Optimal Rate of Kernel Regression in Large Dimensions
Weihao Lu, Haobo Zhang, Yicheng Li, Manyun Xu, Qian Lin
TL;DR
This paper addresses kernel regression in large dimensions with $n \asymp d^{\gamma}$, introducing a framework based on Mendelson complexity $\varepsilon_n^{2}$ and metric entropy $\bar{\varepsilon}_n^{2}$ to tightly bound the excess risk. For inner-product kernels on the sphere and targets in the associated RKHS $\mathcal{H}^{\text{in}}$, it proves minimax rates of $n^{-1/2}$ for $\gamma=2,4,6,\dots$ and derives a complete rate curve for all $\gamma>0$, revealing multiple-descent and periodic-plateau phenomena.
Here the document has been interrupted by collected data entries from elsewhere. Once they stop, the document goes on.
(** * Startup funding dashboard (strartup.py): data cleaning, filters, metrics

    A shallow embedding of the pure data-handling parts of [strartup.py]:
    [clean_amount], the column cleaning block, the sidebar filters, the
    top-row metrics, the group-by aggregates, the CSV export and the
    background-image handler.  Amounts are modelled as exact rationals [Q]
    in the statements whose truth does not depend on rounding (which rows
    are null, which groups exist, how groups are ranked against one
    another); the float64 group sum itself is modelled with primitive floats
    ([FloatAgg]).  Strings are Stdlib strings of 8-bit characters (the file
    is decoded as Latin-1). *)

From Stdlib Require Import String Ascii List Bool ZArith QArith Lia Permutation Sorted.
From Stdlib Require Import Floats.
From Stdlib Require OrderedTypeEx.
Import ListNotations.
Open Scope string_scope.

(* ------------------------------------------------------------------ *)
(** ** [clean_amount] (strartup.py lines 18-25) *)

Module Amount.

(** The character class [[\d.]] of the regex [r'[^\d.]']: over Latin-1
    text [\d] matches exactly the ASCII digits. *)
Definition is_digit (c : ascii) : bool :=
  let n := nat_of_ascii c in (48 <=? n)%nat && (n <=? 57)%nat.

Definition keep_char (c : ascii) : bool :=
  is_digit c || (nat_of_ascii c =? 46)%nat.

(** [str.replace(r'[^\d.]', '', regex=True)]: delete every character outside
    the class. *)
Fixpoint strip (s : string) : string :=
  match s with
  | EmptyString => EmptyString
  | String c rest => if keep_char c then String c (strip rest) else strip rest
  end.

(** [astype(str)] of one cell of an object column: a missing cell (NaN)
    becomes the text ["nan"]. *)
Definition cell_str (c : option string) : string :=
  match c with
  | Some s => s
  | None => "nan"
  end.

(** Decimal value of a string of digits ([None] on any other character). *)
Fixpoint digits_acc (acc : Z) (s : string) : option Z :=
  match s with
  | EmptyString => Some acc
  | String c rest =>
      if is_digit c
      then digits_acc (acc * 10 + Z.of_nat (nat_of_ascii c - 48))%Z rest
      else None
  end.

Definition digits_value (s : string) : option Z := digits_acc 0%Z s.

(** Split at the first decimal point. *)
Fixpoint split_dot (s : string) : string * option string :=
  match s with
  | EmptyString => (EmptyString, None)
  | String c rest =>
      if (nat_of_ascii c =? 46)%nat then (EmptyString, Some rest)
      else let (a, b) := split_dot rest in (String c a, b)
  end.

(** [pd.to_numeric(..., errors='coerce')] on the strings that reach it in
    [clean_amount] (only digits and points are left): ["12"], ["12.5"],
    ["12."] and [".5"] parse; [""], ["."] and ["1.2.3"] do not and are
    coerced to NaN ([None]). *)
Definition to_numeric (s : string) : option Q :=
  match split_dot s with
  | (ip, None) =>
      if String.eqb ip "" then None
      else match digits_value ip with
           | Some z => Some (z # 1)
           | None => None
           end
  | (ip, Some fp) =>
      if String.eqb ip "" && String.eqb fp "" then None
      else match digits_value ip, digits_value fp with
           | Some zi, Some zf =>
               let d := (10 ^ Z.of_nat (String.length fp))%Z in
               Some ((zi * d + zf) # Z.to_pos d)
           | _, _ => None
           end
  end.

(** [clean_amount] on one cell of an object (text) column (lines 20-23):
    strip, map [''] to NaN, then [to_numeric(errors='coerce')]. *)
Definition clean_amount (c : option string) : option Q :=
  let s := strip (cell_str c) in
  if String.eqb s "" then None else to_numeric s.

Section Column.

(** [read_csv]'s numeric parser on one text cell: the number the cell
    denotes, or [None] when the cell is not numeric text. *)
Variable parse_float : string -> option Q.

(** [read_csv] gives the amount column a numeric (float64) dtype when every
    non-missing cell is numeric text (a column of missing cells only is
    float64 too); otherwise the column has object dtype and keeps the texts. *)
Definition is_numeric_col (cells : list (option string)) : bool :=
  forallb (fun c => match c with
                    | Some s => match parse_float s with Some _ => true | None => false end
                    | None => true
                    end) cells.

(** One cell of a numeric column as [read_csv] stores it (NaN for a missing
    cell); [pd.to_numeric(col, errors='coerce')] (line 25) keeps it. *)
Definition numeric_cell (c : option string) : option Q :=
  match c with
  | Some s => parse_float s
  | None => None
  end.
The results extend to neural-tangent kernels (NTK) and thus to wide neural networks, offering explicit rate descriptions and corollaries that link kernel methods with deep-network generalization in high dimensions. Overall, the work provides a sharp, geometry-informed understanding of kernel regression in large dimensions and suggests new directions for analyzing generalization in wide networks.
Abstract
We perform a study on kernel regression for large-dimensional data (where the sample size $n$ is polynomially depending on the dimension $d$ of the samples, i.e., $n\asymp d^γ$ for some $γ>0$ ). We first build a general tool to characterize the upper bound and the minimax lower bound of kernel regression for large dimensional data through the Mendelson complexity $\varepsilon_{n}^{2}$ and the metric entropy $\bar{\varepsilon}_{n}^{2}$ respectively. When the target function falls into the RKHS associated with a (general) inner product model defined on $\mathbb{S}^{d}$, we utilize the new tool to show that the minimax rate of the excess risk of kernel regression is $n^{-1/2}$ when $n\asymp d^γ$ for $γ=2, 4, 6, 8, \cdots$. We then further determine the optimal rate of the excess risk of kernel regression for all the $γ>0$ and find that the curve of optimal rate varying along $γ$ exhibits several new phenomena including the multiple descent behavior and the periodic plateau behavior. As an application, For the neural tangent kernel (NTK), we also provide a similar explicit description of the curve of optimal rate. As a direct corollary, we know these claims hold for wide neural networks as well.